Nothing but the lines from the one with "#[local] Open Scope list_scope." down to the one with "exists before after, hay" should be returned, exactly and with both ends included, from the material below.

**Data shown**
......

(** * Plan/state reconciliation in terraform-provider-m365

    A shallow embedding of the constructor of the conditional access policy
    resource ([conditionalaccesspolicy/construct.go]) and of the CRUD handlers
    of the assignment filter resource, in its two revisions
    ([assignmentFilter/crud.go] and the earlier single-file resource), together
    with the properties the specification states about them. Beside these
    stand the Configure of the two resources that have one, the provider's
    Configure ([provider.go]) and the validators of its schema
    ([validators.go]), with further properties of all this code.

    Go values are modelled as the code has them: a [types.String] is null,
    unknown or known; a pointer is an [option]; a slice is nil or a list; a
    function returning [(value, error)] returns an [outcome], which also
    records a nil dereference as a panic. Code outside the repository (the
    Graph SDK's enum parsers, [encoding/json], the Graph client, the plugin
    framework's state encoder) is taken as a parameter. *)

From Stdlib Require Import String Ascii List Bool Arith ZArith.
Import ListNotations.

#[local] Open Scope string_scope.
#[local] Open Scope list_scope.

(** ** Go strings and [fmt.Errorf] *)

Definition cat (a b : string) : string := String.append a b.
Infix "+++" := cat (right associativity, at level 60).

(** [contains needle hay]: [needle] occurs in [hay]. *)
Definition contains (needle hay : string) : Prop :=
  exists before after, hay = before +++ needle +++ after.

(** An executable test for [contains]. *)
Fixpoint starts_with (needle hay : string) : bool :=
  match needle, hay with
  | EmptyString, _ => true
  | String a needle', String b hay' =>
      Ascii.eqb a b && starts_with needle' hay'
  | String _ _, EmptyString => false
  end.

Fixpoint containsb (needle hay : string) : bool :=
  starts_with needle hay ||
  match hay with
  | EmptyString => false
  | String _ hay' => containsb needle hay'
  end.

(** ** Results of fallible Go code *)

Inductive outcome (A : Type) : Type :=
| Done (a : A)              (* (a, nil) *)
| Failed (err : string)     (* (nil, err), [err] being err.Error() *)
| Panicked.                 (* a nil pointer was dereferenced *)
Arguments Done {A} a.
Arguments Failed {A} err.
Arguments Panicked {A}.

Definition bind {A B} (o : outcome A) (k : A -> outcome B) : outcome B :=
  match o with
  | Done a => k a
  | Failed err => Failed err
  | Panicked => Panicked
  end.

Notation "x <- e ;; k" := (bind e (fun x => k))
  (at level 61, e at next level, right associativity).

(** [if err != nil { return nil, fmt.Errorf(prefix ++ "%s", err) }] *)
Definition Errorf {A} (prefix : string) (o : outcome A) : outcome A :=
  match o with
  | Failed err => Failed (prefix +++ err)
  | other => other
  end.

(** ** Go slices: nil, or a run of elements *)

Definition slice (A : Type) : Type := option (list A).

Definition elems {A} (s : slice A) : list A :=
  match s with Some l => l | None => [] end.

Definition len {A} (s : slice A) : nat := length (elems s).

(** [elementwise conv src dst]: [dst] is as long as [src], and its element
    at every index is the conversion of the element of [src] at that index. *)
Definition elementwise {A B} (conv : A -> B -> Prop)
  (src : list A) (dst : list B) : Prop :=
  length dst = length src /\
  forall i a, nth_error src i = Some a ->
    exists b, nth_error dst i = Some b /\ conv a b.

(** [carried conv src dst]: a nil or empty source slice leaves the target
    unset; any other is converted element by element. *)
Definition carried {A B} (conv : A -> B -> Prop)
  (src : slice A) (dst : slice B) : Prop :=
  match src with
  | None => dst = None
  | Some [] => dst = None
  | Some ((_ :: _) as l) => exists out, dst = Some out /\ elementwise conv l out
  end.

(** [nested R m s]: a nil source pointer leaves the target unset; any other
    yields a target related to it by [R]. *)
Definition nested {M S} (R : M -> S -> Prop) (m : option M) (s : option S)
  : Prop :=
  match m with
  | None => s = None
  | Some m => exists s', s = Some s' /\ R m s'
  end.

(** ** Terraform Plugin Framework values *)

Module types.

Inductive String : Type :=
| StringNull
| StringUnknown
| StringValue (s : string).

Inductive Bool : Type :=
| BoolNull
| BoolUnknown
| BoolValue (b : bool).

Inductive Int32 : Type :=
| Int32Null
| Int32Unknown
| Int32Value (z : Z).

End types.

Class Nullable (T : Type) := IsNull : T -> bool.

#[global] Instance String_Nullable : Nullable types.String :=
  fun v => match v with types.StringNull => true | _ => false end.
#[global] Instance Bool_Nullable : Nullable types.Bool :=
  fun v => match v with types.BoolNull => true | _ => false end.
#[global] Instance Int32_Nullable : Nullable types.Int32 :=
  fun v => match v with types.Int32Null => true | _ => false end.

(** The [Value*] accessors return the Go zero value for null and unknown. *)
Definition ValueString (v : types.String) : string :=
  match v with types.StringValue s => s | _ => EmptyString end.

Definition ValueBool (v : types.Bool) : bool :=
  match v with types.BoolValue b => b | _ => false end.

Definition ValueInt32 (v : types.Int32) : Z :=
  match v with types.Int32Value z => z | _ => 0%Z end.

(** *** Diagnostics *)

Inductive Severity : Type := SeverityError | SeverityWarning.

Record Diagnostic : Type := {
  severity : Severity;
  summary : string;
  detail : string
}.

Definition Diagnostics : Type := list Diagnostic.

Definition is_error (d : Diagnostic) : bool :=
  match severity d with SeverityError => true | SeverityWarning => false end.

Definition is_warning (d : Diagnostic) : bool :=
  match severity d with SeverityWarning => true | SeverityError => false end.

Definition HasError (ds : Diagnostics) : bool := existsb is_error ds.

Definition Append (ds more : Diagnostics) : Diagnostics := ds ++ more.

Definition AddError (ds : Diagnostics) (s d : string) : Diagnostics :=
  ds ++ [{| severity := SeverityError; summary := s; detail := d |}].

Definition AddWarning (ds : Diagnostics) (s d : string) : Diagnostics :=
  ds ++ [{| severity := SeverityWarning; summary := s; detail := d |}].

(** ** Graph SDK enumerations

    Every SDK enumeration is a Go [int] type with a [Parse...] function from
    the wire name. The parsers belong to the SDK and are a parameter below. A
    parser answers with a value, with an error, or with [(nil, nil)]. *)

Module models.

Inductive EnumType : Type :=
| ConditionalAccessPolicyState
| ConditionalAccessClientApp
| ConditionalAccessInsiderRiskLevels
| RiskLevel
| ConditionalAccessGuestOrExternalUserTypes
| ConditionalAccessGrantControlOperator
| ConditionalAccessGrantControl
| ContinuousAccessEvaluationMode
| PersistentBrowserSessionMode
| SigninFrequencyType
| SignInFrequencyInterval
| SignInFrequencyAuthenticationType.

Definition enum (t : EnumType) : Type := Z.

End models.

Inductive parsed (A : Type) : Type :=
| ParseValue (a : A)
| ParseNil
| ParseError (err : string).
Arguments ParseValue {A} a.
Arguments ParseNil {A}.
Arguments ParseError {A} err.

(** Nested objects of the conditions block whose constructors are named in
    construct.go (lines 405-410) but not defined there. *)
Inductive Nested : Type :=
| AuthenticationFlows
| Devices
| DeviceStates
| Locations
| Platforms.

......

**Exercise answer**
#[local] Open Scope list_scope.

(** ** Go strings and [fmt.Errorf] *)

Definition cat (a b : string) : string := String.append a b.
Infix "+++" := cat (right associativity, at level 60).

(** [contains needle hay]: [needle] occurs in [hay]. *)
Definition contains (needle hay : string) : Prop :=
  exists before after, hay = before +++ needle +++ after.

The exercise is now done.